[Supplied material — start]

(** A value equal to one that [json.load] returned has string keys
    only. *)
Lemma py_eq_str_keyed a : forall b,
  json_shaped a = true -> py_eq a b = true -> str_keyed b = true.
Proof.
  induction a as [| x | x | x | l IH | l IH | d1 IH | s at_ IH | s]
    using value_ind'; intros b Hs H; try discriminate Hs.
  - destruct b; try discriminate H; reflexivity.
  - destruct b; try discriminate H; reflexivity.
  - destruct b; try discriminate H; reflexivity.
  - destruct b; try discriminate H; reflexivity.
  - destruct b as [| | | | ys | | | |]; try discriminate H.
    rewrite py_eq_list in H. apply json_shaped_list_inv in Hs.
    cbn [str_keyed].
    revert ys H. induction IH as [| x l Hx _ IHl]; intros [| y ys] H;
      try discriminate H; [reflexivity |].
    cbn [seq_eq forallb] in *.
    apply andb_prop in H. destruct H as [H1 H2].
    apply andb_prop in Hs. destruct Hs as [Hs1 Hs2].
    rewrite (Hx _ Hs1 H1), (IHl Hs2 _ H2). reflexivity.
  - destruct b as [| | | | | | d2 | |]; try discriminate H.
    rewrite py_eq_dict in H. apply andb_prop in H. destruct H as [Hlen H].
    apply Nat.eqb_eq in Hlen.
    pose proof (items_eq_inv _ _ H) as Hitems. clear H.
    pose proof Hs as Hparts. apply json_shaped_parts in Hparts.
    destruct Hparts as [Hn [Hk Hw]].
    cbn [is_normalized str_keyed well_formed] in Hn, Hk, Hw.
    apply andb_prop in Hk. destruct Hk as [Hkeys Hvals].
    apply andb_prop in Hw. destruct Hw as [Hdist Hwf].
    rewrite forallb_forall in Hkeys.
    assert (Hincl : incl (map fst d1) (map fst d2)).
    { intros k Hk. apply in_map_iff in Hk. destruct Hk as [[k' x] [Hk Hin]].
      cbn in Hk. subst k'.
      destruct (Hitems _ _ Hin) as [y [Hy _]].
      destruct (dict_get_In _ _ _ Hy) as [k2 [Hin2 Hk2]].
      pose proof (Hkeys _ Hin) as Hstr. cbn in Hstr.
      destruct k as [| | | s]; try discriminate Hstr.
      apply key_eqb_str in Hk2. subst k2.
      apply in_map_iff. exists (KStr s, y). split; [reflexivity | exact Hin2]. }
    pose proof (keys_distinct_NoDup _ Hdist) as Hnd.
    assert (Hle : (List.length (map fst d2) <= List.length (map fst d1))%nat)
      by (rewrite !length_map; lia).
    pose proof (NoDup_length_incl Hnd Hle Hincl) as Hback.
    pose proof (NoDup_incl_NoDup Hnd Hle Hincl) as Hnd2.
    assert (Hkeys2 : forall kv, In kv d2 -> json.is_str (fst kv) = true).
    { intros kv Hin.
      assert (Hk : In (fst kv) (map fst d1))
        by (apply Hback; apply in_map; exact Hin).
      apply in_map_iff in Hk. destruct Hk as [kv1 [Hk Hin1]].
      rewrite <- Hk. apply (Hkeys _ Hin1). }
    cbn [str_keyed]. apply andb_true_intro. split.
    + apply forallb_forall. exact Hkeys2.
    + apply forallb_forall. intros [k2 y2] Hin2. cbn [snd].
      assert (Hk : In k2 (map fst d1))
        by (apply Hback; apply (in_map fst _ _ Hin2)).
      apply in_map_iff in Hk. destruct Hk as [[k1 x1] [Hk Hin1]].
      cbn in Hk. subst k1.
      destruct (Hitems _ _ Hin1) as [y [Hy Hxy]].
      assert (Hget : dict_get k2 d2 = Some y2).
      { apply unique_keys_get; [| exact Hin2].
        intros a b Ha Hb Hab.
        pose proof (Hkeys2 _ Ha) as Hsa.
        destruct a as [ka xa], b as [kb xb]. cbn [fst] in *.
        destruct ka as [| | | sa]; try discriminate Hsa.
        apply key_eqb_str in Hab. subst kb.
        clear - Hnd2 Ha Hb.
        induction d2 as [| [k x] r IHr]; [destruct Ha |].
        cbn [map fst] in Hnd2. inversion Hnd2 as [| ? ? Hnot Hrest]; subst.
        destruct Ha as [Ha | Ha], Hb as [Hb | Hb].
        - congruence.
        - inversion Ha; subst. exfalso. apply Hnot.
          apply (in_map fst _ _ Hb).
        - inversion Hb; subst. exfalso. apply Hnot.
          apply (in_map fst _ _ Ha).
        - apply IHr; assumption. }
      rewrite Hget in Hy. inversion Hy; subst y.
      rewrite Forall_forall in IH. rewrite forallb_forall in Hn, Hvals, Hwf.
      apply (IH _ Hin1 y2); [| exact Hxy].
      apply json_shaped_parts. cbn [snd].
      split; [apply (Hn _ Hin1) |
              split; [apply (Hvals _ Hin1) | apply (Hwf _ Hin1)]].
Qed.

[Supplied material — finish]

Instructions for the task. The entries above are to be output exactly as they appear.

Completed task.
(** A value equal to one that [json.load] returned has string keys
    only. *)
Lemma py_eq_str_keyed a : forall b,
  json_shaped a = true -> py_eq a b = true -> str_keyed b = true.
Proof.
  induction a as [| x | x | x | l IH | l IH | d1 IH | s at_ IH | s]
    using value_ind'; intros b Hs H; try discriminate Hs.
  - destruct b; try discriminate H; reflexivity.
  - destruct b; try discriminate H; reflexivity.
  - destruct b; try discriminate H; reflexivity.
  - destruct b; try discriminate H; reflexivity.
  - destruct b as [| | | | ys | | | |]; try discriminate H.
    rewrite py_eq_list in H. apply json_shaped_list_inv in Hs.
    cbn [str_keyed].
    revert ys H. induction IH as [| x l Hx _ IHl]; intros [| y ys] H;
      try discriminate H; [reflexivity |].
    cbn [seq_eq forallb] in *.
    apply andb_prop in H. destruct H as [H1 H2].
    apply andb_prop in Hs. destruct Hs as [Hs1 Hs2].
    rewrite (Hx _ Hs1 H1), (IHl Hs2 _ H2). reflexivity.
  - destruct b as [| | | | | | d2 | |]; try discriminate H.
    rewrite py_eq_dict in H. apply andb_prop in H. destruct H as [Hlen H].
    apply Nat.eqb_eq in Hlen.
    pose proof (items_eq_inv _ _ H) as Hitems. clear H.
    pose proof Hs as Hparts. apply json_shaped_parts in Hparts.
    destruct Hparts as [Hn [Hk Hw]].
    cbn [is_normalized str_keyed well_formed] in Hn, Hk, Hw.
    apply andb_prop in Hk. destruct Hk as [Hkeys Hvals].
    apply andb_prop in Hw. destruct Hw as [Hdist Hwf].
    rewrite forallb_forall in Hkeys.
    assert (Hincl : incl (map fst d1) (map fst d2)).
    { intros k Hk. apply in_map_iff in Hk. destruct Hk as [[k' x] [Hk Hin]].
      cbn in Hk. subst k'.
      destruct (Hitems _ _ Hin) as [y [Hy _]].
      destruct (dict_get_In _ _ _ Hy) as [k2 [Hin2 Hk2]].
      pose proof (Hkeys _ Hin) as Hstr. cbn in Hstr.
      destruct k as [| | | s]; try discriminate Hstr.
      apply key_eqb_str in Hk2. subst k2.
      apply in_map_iff. exists (KStr s, y). split; [reflexivity | exact Hin2]. }
    pose proof (keys_distinct_NoDup _ Hdist) as Hnd.
    assert (Hle : (List.length (map fst d2) <= List.length (map fst d1))%nat)
      by (rewrite !length_map; lia).
    pose proof (NoDup_length_incl Hnd Hle Hincl) as Hback.
    pose proof (NoDup_incl_NoDup Hnd Hle Hincl) as Hnd2.
    assert (Hkeys2 : forall kv, In kv d2 -> json.is_str (fst kv) = true).
    { intros kv Hin.
      assert (Hk : In (fst kv) (map fst d1))
        by (apply Hback; apply in_map; exact Hin).
      apply in_map_iff in Hk. destruct Hk as [kv1 [Hk Hin1]].
      rewrite <- Hk. apply (Hkeys _ Hin1). }
    cbn [str_keyed]. apply andb_true_intro. split.
    + apply forallb_forall. exact Hkeys2.
    + apply forallb_forall. intros [k2 y2] Hin2. cbn [snd].
      assert (Hk : In k2 (map fst d1))
        by (apply Hback; apply (in_map fst _ _ Hin2)).
      apply in_map_iff in Hk. destruct Hk as [[k1 x1] [Hk Hin1]].
      cbn in Hk. subst k1.
      destruct (Hitems _ _ Hin1) as [y [Hy Hxy]].
      assert (Hget : dict_get k2 d2 = Some y2).
      { apply unique_keys_get; [| exact Hin2].
        intros a b Ha Hb Hab.
        pose proof (Hkeys2 _ Ha) as Hsa.
        destruct a as [ka xa], b as [kb xb]. cbn [fst] in *.
        destruct ka as [| | | sa]; try discriminate Hsa.
        apply key_eqb_str in Hab. subst kb.
        clear - Hnd2 Ha Hb.
        induction d2 as [| [k x] r IHr]; [destruct Ha |].
        cbn [map fst] in Hnd2. inversion Hnd2 as [| ? ? Hnot Hrest]; subst.
        destruct Ha as [Ha | Ha], Hb as [Hb | Hb].
        - congruence.
        - inversion Ha; subst. exfalso. apply Hnot.
          apply (in_map fst _ _ Hb).
        - inversion Hb; subst. exfalso. apply Hnot.
          apply (in_map fst _ _ Ha).
        - apply IHr; assumption. }
      rewrite Hget in Hy. inversion Hy; subst y.
      rewrite Forall_forall in IH. rewrite forallb_forall in Hn, Hvals, Hwf.
      apply (IH _ Hin1 y2); [| exact Hxy].
      apply json_shaped_parts. cbn [snd].
      split; [apply (Hn _ Hin1) |
              split; [apply (Hvals _ Hin1) | apply (Hwf _ Hin1)]].
Qed.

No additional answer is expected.